[Stored items]
■ ■ ■ ■ ■ ■ ■

(** ** What a repository promises *)

Definition scope : Type := Identifier * Identifier * Identifier.
Definition scope_of (r : EvidenceRecord) : scope := (er_Tenant r, er_Brain r, er_Evidence r).
Definition scope_ok (k : scope) : bool := let '(t, b, e) := k in valid_scope t b e.
Definition edge_touches (k : scope) (l : Lineage) : bool := let '(t, b, e) := k in touches t b e l.
Definition parent_of (l : Lineage) : scope := (li_Tenant l, li_Brain l, li_Parent l).
Definition child_of (l : Lineage) : scope := (li_Tenant l, li_Brain l, li_Child l).

(** What can be observed: the record of a scope with its tombstone, and the edges. *)
Class EvidenceView (S : Type) := { record_at : S -> scope -> option (EvidenceRecord * bool); has_edge : S -> Lineage -> Prop; evidence_inv : S -> Prop }.

Section laws.
Context {S : Type} `{EvidenceRepository S} `{EvidenceView S}.

Definition same_records (s s' : S) : Prop := forall k, record_at s' k = record_at s k.
Definition same_edges (s s' : S) : Prop := forall x, has_edge s' x <-> has_edge s x.
Definition live (s : S) (k : scope) : Prop := exists r, record_at s k = Some (r, false).

Class EvidenceLaws : Prop := {
  put_effect env r s : evidence_inv s -> validateRecord r = true -> let '(s', res) := Put env r s in
    evidence_inv s' /\ same_edges s s' /\
    match res with
    | Ok true => record_at s (scope_of r) = None /\ forall k, record_at s' k = if decide (k = scope_of r) then Some (r, false) else record_at s k
    | Ok false => same_records s s' /\ exists b, record_at s (scope_of r) = Some (r, b)
    | Err _ => same_records s s'
    end;
  get_effect env t b e s r : valid_scope t b e = true -> GetEvidence env t b e s = Ok r -> record_at s (t, b, e) = Some (r, false);
  link_effect env l s : evidence_inv s -> valid_edge l = true -> let '(s', res) := PutLineage env l s in
    evidence_inv s' /\ same_records s s' /\
    match res with
    | Ok _ => live s (parent_of l) /\ live s (child_of l) /\ forall x, has_edge s' x <-> has_edge s x \/ x = l
    | Err _ => same_edges s s'
    end;
  lineage_effect env t b e s ls : evidence_inv s -> valid_scope t b e = true -> LineageOf env t b e s = Ok ls ->
    forall x, x ∈ ls <-> has_edge s x /\ touches t b e x = true;
  tombstone_effect env t b e s : evidence_inv s -> valid_scope t b e = true -> let '(s', res) := TombstoneEvidence env t b e s in
    evidence_inv s' /\
    match res with
    | Ok _ => (exists r dead, record_at s (t, b, e) = Some (r, dead) /\ forall k, record_at s' k = if decide (k = (t, b, e)) then Some (r, true) else record_at s k) /\
        forall x, has_edge s' x <-> has_edge s x /\ touches t b e x = false
    | Err _ => same_records s s' /\ same_edges s s'
    end
}.
End laws.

■ ■ ■ ■ ■ ■ ■

### Task item:
Retype, exactly and in full, the lines above from the one containing "Definition live (s" through the one containing "get_effect env t".

### Reply to the task:
Definition live (s : S) (k : scope) : Prop := exists r, record_at s k = Some (r, false).

Class EvidenceLaws : Prop := {
  put_effect env r s : evidence_inv s -> validateRecord r = true -> let '(s', res) := Put env r s in
    evidence_inv s' /\ same_edges s s' /\
    match res with
    | Ok true => record_at s (scope_of r) = None /\ forall k, record_at s' k = if decide (k = scope_of r) then Some (r, false) else record_at s k
    | Ok false => same_records s s' /\ exists b, record_at s (scope_of r) = Some (r, b)
    | Err _ => same_records s s'
    end;
  get_effect env t b e s r : valid_scope t b e = true -> GetEvidence env t b e s = Ok r -> record_at s (t, b, e) = Some (r, false);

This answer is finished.